I’m cheating and using a picture I took yesterday, because there is little chance of getting a photo of Ingrid in daylight on a weekday.

She’s doing homework for their technology class – a technical drawing of a thing they constructed in class. The task was to build a structure to protect a raw egg that they then dropped from various heights. Now she’s doing the follow-up task of documenting their structure. The structure that Ingrid’s team built kept an egg intact when it was dropped from a window two floors up. (That’s third floor in the sensible parts of the world and second floor in Britain.)

Ingrid spends a lot of time drawing and handles ProCreate like a true pro, switching between layers faster than I can follow.

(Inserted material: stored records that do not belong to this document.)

(* ===== verification/Metrics.v ===== *)
(** * Metrics (internal/metrics/metrics.go)

    What the program reports to Prometheus: the outcome of every upstream attempt,
    token counts, circuit states and requests. The client library is a parameter. *)

From stdpp Require Import base gmap list strings.
From Stdlib Require Import ZArith Lia.
From S2P Require Import Prelude Float64 Types GoStrings Context Trace CircuitBreaker Retry Provider Gateway.

Local Open Scope Z_scope.
Local Open Scope go_scope.

Module metrics.

(** The collectors that [New] registers, in the order of the fields. *)
Inductive collector : Type :=
| requests
| requestDuration
| tokens
| providerErrors
| rateLimited
| cacheHits
| upstream
| circuitState.

#[global] Instance collector_eq_dec : EqDecision collector.
Proof. solve_decision. Defined.

(** The full name and the labels of a collector. *)
Definition describe (c : collector) : string * list string :=
  match c with
  | requests => ("modelgate_requests_total", ["route"; "status"])
  | requestDuration => ("modelgate_request_duration_seconds", ["route"; "status"])
  | tokens => ("modelgate_tokens_total", ["provider"; "type"])
  | providerErrors => ("modelgate_provider_errors_total", ["provider"; "code"])
  | rateLimited => ("modelgate_rate_limited_total", [])
  | cacheHits => ("modelgate_cache_hits_total", [])
  | upstream => ("modelgate_upstream_requests_total", ["provider"; "result"])
  | circuitState => ("modelgate_circuit_breaker_state", ["provider"])
  end.

(** The operations of a collector at given label values: [Add] of a counter, [Set]
    of a gauge, [Observe] of a histogram. *)
Class Prometheus (W : Type) : Type := {
  Add : collector -> list string -> float64 -> M W unit;
  Set_ : collector -> list string -> float64 -> M W unit;
  Observe : collector -> list string -> float64 -> M W unit;
}.

Inductive Level : Type := LevelInfo | LevelError.

(** The attributes of a log line. *)
Record attributes : Type := mkAttributes {
  log_method : string;
  log_route : string;
  log_status : Z;
  log_latency_ms : Z;
  log_request_id : string;
  log_provider : string;
  log_model : string;
}.

(** What [HTTPMiddleware] uses of the request and its response. *)
Record Exchange (W : Type) : Type := mkExchange {
  Next : M W unit;
  Path : string;
  FullPath : string;
  HTTPMethod : string;
  Writer_Status : M W Z;
  Writer_Header : string -> M W string;
  GetString_model : M W string;
}.
Arguments Next {W} _.
Arguments Path {W} _.
Arguments FullPath {W} _.
Arguments HTTPMethod {W} _.
Arguments Writer_Status {W} _.
Arguments Writer_Header {W} _ _.
Arguments GetString_model {W} _.

(** [Duration.Seconds] *)
Definition Seconds (d : Z) : float64 :=
  fadd (float_of_Z (Z.quot d second)) (fdiv (float_of_Z (Z.rem d second)) (float_of_Z second)).

Definition state_number (s : circuitbreaker.State) : Z :=
  match s with
  | circuitbreaker.StateClosed => 0
  | circuitbreaker.StateOpen => 1
  | circuitbreaker.StateHalfOpen => 2
  end.

Section operations.
Context {W : Type} {HR : context.HasRuntime W} `{!Prometheus W}.

(** [Inc] of a counter *)
Definition Inc (c : collector) (labels : list string) : M W unit := Add c labels (float_of_Z 1).

Definition HTTPMiddleware (LogAttrs : Level -> string -> attributes -> M W unit) (c : Exchange W) : M W unit :=
  let! startedAt := gets context.Now in
  Next c ;!
  if bool_decide (Path c = "/metrics") then ret tt
  else
    let route := if bool_decide (FullPath c = "") then "unmatched" else FullPath c in
    let! code := Writer_Status c in
    let status := Itoa code in
    let! now := gets context.Now in
    let duration := time_sub now startedAt in
    Inc requests [route; status] ;!
    Observe requestDuration [route; status] (Seconds duration) ;!
    let! code := Writer_Status c in
    let level := if 500 <=? code then LevelError else LevelInfo in
    let! requestID := Writer_Header c "X-Request-ID" in
    let! providerName := Writer_Header c "X-ModelGate-Provider" in
    let! model := GetString_model c in
    LogAttrs level "request completed"
      (mkAttributes (HTTPMethod c) route code (milliseconds duration) requestID providerName model).

Definition ObserveRateLimited : M W unit := Inc rateLimited [].

Definition ObserveCacheHit : M W unit := Inc cacheHits [].

Definition ObserveTokens (providerName : string) (usage : ChatUsage) : M W unit :=
  let providerName := if bool_decide (providerName = "") then "unknown" else providerName in
  Add tokens [providerName; "input"] (float_of_Z (PromptTokens usage)) ;!
  Add tokens [providerName; "output"] (float_of_Z (CompletionTokens usage)) ;!
  Add tokens [providerName; "total"] (float_of_Z (TotalTokens usage)).

Definition ObserveUpstreamAttempt (providerName : string) (attempt : retry.Attempt) : M W unit :=
  match retry.AttemptErr attempt with
  | Some err =>
      let result := if provider.IsRetryable err then "retryable_error" else "error" in
      Inc providerErrors [providerName; provider.ErrorCode err] ;!
      Inc upstream [providerName; result]
  | None => Inc upstream [providerName; "success"]
  end.

Definition SetCircuitState (providerName : string) (state : circuitbreaker.State) : M W unit :=
  Set_ circuitState [providerName] (float_of_Z (state_number state)).

(** [Metrics] as the observer of the gateway. *)
Definition observer : gateway.GatewayObserver W :=
  gateway.mkObserver ObserveRateLimited ObserveCacheHit ObserveTokens.

End operations.

(** ** What is reported *)

Inductive sample : Type :=
| Added (c : collector) (labels : list string) (v : float64)
| SetTo (c : collector) (labels : list string) (v : float64)
| Observed (c : collector) (labels : list string) (v : float64).

Section properties.
Context {W : Type} {HR : context.HasRuntime W} {HP : Prometheus W} (log : W -> list sample).

(** The number of label values must be that of the collector's labels. *)
Definition labelled (c : collector) (l : list string) : Prop := length l = length (describe c).2.

(** The documented behaviour of the library: a collector panics if the label values
    do not fit its labels, and a counter if a negative value is added; otherwise the
    sample is recorded. *)
Class PrometheusOk : Prop := {
  add_ok : forall c l v, labelled c l -> flt v (float_of_Z 0) = false ->
    traces log (Add c l v) (fun _ evs => evs = [Added c l v]);
  add_negative : forall c l v w, flt v (float_of_Z 0) = true -> Add c l v w = Panic w;
  set_ok : forall c l v, labelled c l -> traces log (Set_ c l v) (fun _ evs => evs = [SetTo c l v]);
  observe_ok : forall c l v, labelled c l -> traces log (Observe c l v) (fun _ evs => evs = [Observed c l v]);
}.
Context {HPok : PrometheusOk}.

Lemma inc_traces c l : labelled c l -> traces log (Inc c l) (fun _ evs => evs = [Added c l (float_of_Z 1)]).
Proof using HPok. intros Hl. by apply add_ok. Qed.

(** No two collectors have the same name, so that [MustRegister] does not panic. *)
Lemma describe_distinct c c' : (describe c).1 = (describe c').1 -> c = c'.
Proof using Type. by destruct c, c'. Qed.

(** Every upstream attempt is counted exactly once, as a success, a retryable
    error or another error, with the classification that the retry loop uses; a
    failed attempt is counted once more under its error code. *)
Theorem attempt_counted name attempt :
  traces log (ObserveUpstreamAttempt name attempt) (fun _ evs =>
    exists result failures, evs = failures ++ [Added upstream [name; result] (float_of_Z 1)] /\
      match retry.AttemptErr attempt with
      | None => result = "success" /\ failures = []
      | Some err =>
          (result = "retryable_error" <-> provider.IsRetryable err = true) /\ result <> "success" /\
          failures = [Added providerErrors [name; provider.ErrorCode err] (float_of_Z 1)]
      end).
Proof using HPok.
  unfold ObserveUpstreamAttempt. destruct (retry.AttemptErr attempt) as [err|].
  - eapply traces_bind; [by apply inc_traces|]. intros _ evs ->. eapply traces_mono; [by apply inc_traces|].
    intros _ evs ->. do 2 eexists. split; [done|]. by destruct (provider.IsRetryable err).
  - eapply traces_mono; [by apply inc_traces|]. intros _ evs ->. by exists "success", [].
Qed.

(** Every request but those for /metrics is counted once and measured once, under
    its route and status; a request without a route is counted as unmatched. *)
Theorem request_counted LogAttrs (c : Exchange W) :
  silent log (Next c) -> silent log (Writer_Status c) -> (forall k, silent log (Writer_Header c k)) ->
  silent log (GetString_model c) -> (forall l m a, silent log (LogAttrs l m a)) ->
  traces log (HTTPMiddleware LogAttrs c) (fun _ evs =>
    (Path c = "/metrics" /\ evs = []) \/
    Path c <> "/metrics" /\ exists route code duration,
      (route = "unmatched" /\ FullPath c = "" \/ route = FullPath c /\ route <> "") /\
      evs = [Added requests [route; Itoa code] (float_of_Z 1);
             Observed requestDuration [route; Itoa code] (Seconds duration)]).
Proof using HPok.
  intros Hnext Hstatus Hheader Hmodel Hlog. unfold HTTPMiddleware.
  apply traces_silent; [apply silent_gets|]. intros startedAt. apply traces_silent; [done|]. intros _.
  case_bool_decide as Hpath; [apply traces_ret; by left|]. set (route := if bool_decide _ then _ else _).
  apply traces_silent; [done|]. intros code. apply traces_silent; [apply silent_gets|]. intros now.
  eapply traces_bind; [by apply inc_traces|]. intros _ evs ->.
  eapply traces_bind; [by apply observe_ok|]. intros _ evs ->.
  apply traces_silent; [done|]. intros code'. apply traces_silent; [done|]. intros requestID.
  apply traces_silent; [done|]. intros providerName. apply traces_silent; [done|]. intros model.
  eapply traces_mono; [apply Hlog|]. intros _ evs ->. right. split; [done|].
  exists route, code, (time_sub now startedAt). split; [|done]. unfold route.
  case_bool_decide as Hf; [by left|by right].
Qed.

(** The label of a provider. *)
Definition label (name : string) : string := if bool_decide (name = "") then "unknown" else name.

(** Token counts. Counts that are not negative are added to the provider's
    three series. The counts are those the upstream sent, and nothing checks them:
    a negative one makes the counter, and with it the request, panic. *)
Theorem tokens_counted name u :
  (0 <= PromptTokens u -> 0 <= CompletionTokens u -> 0 <= TotalTokens u ->
   traces log (ObserveTokens name u) (fun _ evs =>
     evs = [Added tokens [label name; "input"] (float_of_Z (PromptTokens u));
            Added tokens [label name; "output"] (float_of_Z (CompletionTokens u));
            Added tokens [label name; "total"] (float_of_Z (TotalTokens u))])) /\
  ((exists n, n ∈ [PromptTokens u; CompletionTokens u; TotalTokens u] /\
              flt (float_of_Z n) (float_of_Z 0) = true) ->
   forall w, exists w', ObserveTokens name u w = Panic w').
Proof using HPok.
  split.
  - intros Hp Hc Ht. unfold ObserveTokens. fold (label name).
    eapply traces_bind; [by apply add_ok; [|apply float_of_Z_nonneg]|]. intros _ evs ->.
    eapply traces_bind; [by apply add_ok; [|apply float_of_Z_nonneg]|]. intros _ evs ->.
    eapply traces_mono; [by apply add_ok; [|apply float_of_Z_nonneg]|]. by intros _ evs ->.
  - intros (n & Hn & Hneg) w. unfold ObserveTokens. fold (label name).
    assert (Hadd : forall l m w, labelled tokens l -> (exists w', Add tokens l (float_of_Z m) w = Ret tt w') \/ Add tokens l (float_of_Z m) w = Panic w).
    { intros l m w1 Hl. destruct (flt (float_of_Z m) (float_of_Z 0)) eqn:E; [right; by apply add_negative|].
      left. pose proof (add_ok tokens l _ Hl E w1) as Ha. apply twp_Ret in Ha as ([] & w' & Ha & _). by exists w'. }
    unfold bind.
    destruct (Hadd [label name; "input"] (PromptTokens u) w eq_refl) as [[w1 E1]| ->]; [rewrite E1|by eexists].
    destruct (Hadd [label name; "output"] (CompletionTokens u) w1 eq_refl) as [[w2 E2]| ->]; [rewrite E2|by eexists].
    rewrite !elem_of_cons, elem_of_nil in Hn. destruct Hn as [->|[->|[->|[]]]].
    + by rewrite add_negative in E1.
    + by rewrite add_negative in E2.
    + rewrite add_negative by done. by eexists.
Qed.

End properties.

Module witnesses.

(** A library that keeps the samples. *)
Definition demo : Type := context.world (list sample).
Definition demo_log (w : demo) : list sample := snd w.
Definition push (e : sample) : M demo unit := fun w => Ret tt (fst w, snd w ++ [e]).

#[local] Instance demo_prometheus : Prometheus demo := {|
  Add c l v := if flt v (float_of_Z 0) then panic else push (Added c l v);
  Set_ c l v := push (SetTo c l v);
  Observe c l v := push (Observed c l v);
|}.

Lemma prometheus_ok : PrometheusOk demo_log.
Proof.
  constructor; simpl.
  - intros c l v _ -> w. cbn. by eexists.
  - by intros c l v w ->.
  - intros c l v _ w. cbn. by eexists.
  - intros c l v _ w. cbn. by eexists.
Qed.

Lemma attempt_counted_witness :
  traces demo_log (ObserveUpstreamAttempt "p" (retry.mkAttempt 1 5 (Some (ESentinel DeadlineExceeded)))) (fun _ evs =>
    evs = [Added providerErrors ["p"; "upstream_timeout"] (float_of_Z 1);
           Added upstream ["p"; "retryable_error"] (float_of_Z 1)]).
Proof.
  eapply traces_mono; [apply (attempt_counted demo_log (HPok := prometheus_ok))|].
  intros _ evs (result & failures & -> & Hr & _ & ->). by rewrite (proj2 Hr).
Defined.

Lemma tokens_counted_witness :
  (exists w', ObserveTokens "p" (mkChatUsage 1 2 (-3)) (context.start [] : demo) = Panic w') /\
  traces demo_log (ObserveTokens "" (mkChatUsage 1 2 3)) (fun _ evs => length evs = 3%nat).
Proof.
  split.
  - apply (tokens_counted demo_log (HPok := prometheus_ok) "p" (mkChatUsage 1 2 (-3))).
    exists (-3). split; [set_solver|by vm_compute].
  - eapply traces_mono; [by apply (tokens_counted demo_log (HPok := prometheus_ok) "" (mkChatUsage 1 2 3))|].
    by intros _ evs ->.
Defined.

End witnesses.

End metrics.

This is what happens to gingerbread cookies in a household full of people who like order. They get sorted by shape, and stacked. Small hearts, large hearts, left-facing pigs, right-facing pigs, and numerous piles of small stars and circles made from the scraps of dough between the larger cookies.

This looked satisfying but later turned out to be not a very good idea. At least not when the cookies are stacked when they are still warm. Because this way the steam can’t evaporate and the cookies end up soft rather than crisp. Unfortunately we only discovered this when we had finished decorating. I put the undecorated ones back in the oven to dry them out, but you can’t heat the decorated ones because the icing goes all runny. So we will be eating soft gingerbread cookies this year.

Ingrid is a skilled decorator and makes the most fancy ones, like the Christmas trees here. Adrian likes lots of icing on his, and preferably in colour, not in white.

I like understated decorations, mostly in white.

One Christmas we got a truck-shaped cookie cutter from Mathem (the online grocery store). I guess we are valued customers or something. It’s one of Adrian’s favourites, and Ingrid made an actual Mathem truck cookie for him.

This is Adrian’s photo of the cookies he liked best: a Santa couple, a very Grinchy Grinch, and a donut with extra everything.


We made gingerbread cookies. Ingrid joined us for a while but not long enough for me to catch her in photos.

The dough was softer and stickier than usual so we had trouble getting the cookies off the table and onto the baking sheets. And the first batch got slightly burned. But once we had kneaded in more flour into the dough and adjusted the oven, the rest came out delicious.

I prefer the traditional shapes – the hearts, Christmas trees, and stars. They’re mostly convex, easy to handle, and are well suited for decorating.


It’s December and Advent of Code is on again. I begin my days by sitting in the sofa, feet up, solving the day’s puzzles. One advent calendar in the computer, another in the background…

In the past I’ve used AoC to experiment with new languages like Python and F#. Now I have enough to do at work so I keep it simple and stick to C# which is the language I am most productive in.

There’s a competition element to it, but I ignore that. Not getting up at six in the morning; not rushing through the puzzles. I’m just happy to take part.


There was a full-on crisis at work today, which I spent all day resolving. Once the crisis was over my brain was mush and I felt too dull to do anything. I’m borrowing this photo from an earlier day, and posting this two days later.

This is the second oven mitt I’ve patched in exactly the same spot: the tip of the thumb. I’m pretty sure that the wear here is due to the thumb getting into food. Maybe someone lifts a heavy, full baking pan with lasagna out of the oven and the thumb of the mitt gets a bit of sauce on it. That spot of food goes unnoticed and unwashed, and somehow it weakens the fabric. As we keep using the mitt the fabric in that spot gets exposed to heat and a hole is burned in the dirty spot. But only there, and not in the parts that are most exposed to heat. There’s some chemistry behind this, I’m sure.